Ebenzer: Waiter, more bread.
Waiter: Ha’penny extra, sir.
Ebenezer: [pauses] No more bread.
It’s safe to assume Charles Dickens liked his food. His most piteous characters - poor little Oliver Twist springs immediately to mind - were tormented by the hunger gnawing at their Victorian tummies. He wrote roast goose with a verve bordering on mania. But it’s the scene in A Christmas Carol in which Scrooge waves away the ha’penny’s worth of bread that ought to strike an uncomfortable chord with his modern readership.
Few people would choose deliberately to align themselves with literature’s most famous miser (“Bah,”said Scrooge, “Humbug.”) yet Australia’s belief that receiving bread in a restaurant is enshrined in the constitution is being challenged in our economically straightened, post-GFC times. As restaurateurs try to stop the bottom line sinking into the basement, more and more diners are being confronted with the character-defining question: Would you pay for bread?
It’s still a gutsy move for a restaurant to put a price on bread (or not - Noma caused a stir by not serving bread with its $485-a-head degustation during its Sydney visit). The latest to get a kicking is Sydney hotspot No. 1 Bent Street where, amidst an otherwise favourable review, The Australian critic John Lethlean praised the “outrageously good sourdough” then swiftly undercut it with this caveat: “All well and good, but we paid $4 per head for exactly half a thick slice of the stuff each, with nice butter. On that yield he must be grossing around $48 a loaf.”
In a word - ouch - but Bent Street chef and owner Mike McEnearney is unruffled by the accusation. “I’ve always charged for bread because I like to be transparent and upfront about what things cost,” he says. His point is fair: bread is never “free”. The cost is hidden in the fine print, factored into the price of entrees and mains: “You end up paying over the odds for other things.” (In the No. 1 Bent Street cash-for-carbohydrates scandal, the devil is in the detail: McEnearney says the waiters are instructed to tell diners that the outrageously good sourdough is $4, but they can have as much as they like: “You just have to ask.”)
The shibboleth against paying for bread arguably goes back to its ceremonial role in the dining experience. The peaceful notion of breaking bread wouldn’t be so convivial if it came with a price tag, says Melbourne chef Scott Pickett of Saint Crispin, Estelle Bistro and ESP, who plans to serve both baguette (free) and garlic bread (at a cost) at his forthcoming Queen Victoria Market deli. “I can understand why some people charge for it, though… it is a huge expense.”

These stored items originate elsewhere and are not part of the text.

(** The heads of [scan_once_unicode]. *)
Lemma scan_value_str (f : nat) (t : string) :
  scan_value (S f) (String quote t) = match scan_chars t with inl e => inl e | inr (s, r) => inr (JStr s, r) end.
Proof. reflexivity. Qed.

Lemma scan_value_arr (f : nat) (s : string) :
  (forall r, skip_ws s <> String "]" r) ->
  scan_value (S f) (String "[" s) = match scan_elems f (skip_ws s) with inl e => inl e | inr (xs, r) => inr (JArr xs, r) end.
Proof.
  cbn [scan_value]. intros H. destruct (skip_ws s) as [|c t]; [reflexivity|].
  destruct c as [[] [] [] [] [] [] [] []]; try reflexivity. by destruct (H t).
Qed.

Lemma scan_value_obj (f : nat) (s t : string) :
  skip_ws s = String quote t ->
  scan_value (S f) (String "{" s) = match scan_members f t with inl e => inl e | inr (kvs, r) => inr (JObj (dict_of_pairs kvs), r) end.
Proof. cbn [scan_value]. intros ->. reflexivity. Qed.

Lemma scan_value_number (f : nat) (c : ascii) (t : string) :
  In c number_heads -> scan_value (S f) (String c t) = scan_number (String c t).
Proof. intros H. repeat (destruct H as [<-|H]; [reflexivity|]). contradiction. Qed.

In the future we’ll be paying for bread more often, but we’ll be getting more for it... good bread comes at a cost.
Reading the tealeaves across the restaurant industry nationally, in the future we’ll be paying for bread more often, but we’ll be getting more for it. Paying for a slice of dehydrated Vienna loaf and foil-wrapped butter is an experience none will embrace, but good bread comes at a cost.
At Clare Valley restaurant Seed, the house baked ciabatta arrives with smoked ricotta from local Jersey cows and ashed olive (olives that have been dehydrated then powdered). It will cost you $2.50. Go the set menu, however, and it’s factored into the cost, which makes good sense for chef Guy Parkinson. “Every restaurant is different. If you’re offering more of a set menu or degustation, I really think that’s a situation where bread is tailored into the experience.”
For anyone who complains about the $2.50 impost, he has this rather salient point to make: “The bread is something we put a lot of effort into. It’s a two-day process, it’s baked just before service and we cold smoke local Jersey milk to go with it.” And then there’s this: “Ninety per cent of our customers go the set table experience so it’s not an issue. Running a restaurant is getting tougher across the board, and as a restaurateur this gives you the opportunity to build that into the cost. (For the other ten per cent) those few extra dollars makes a difference at the end of the week.”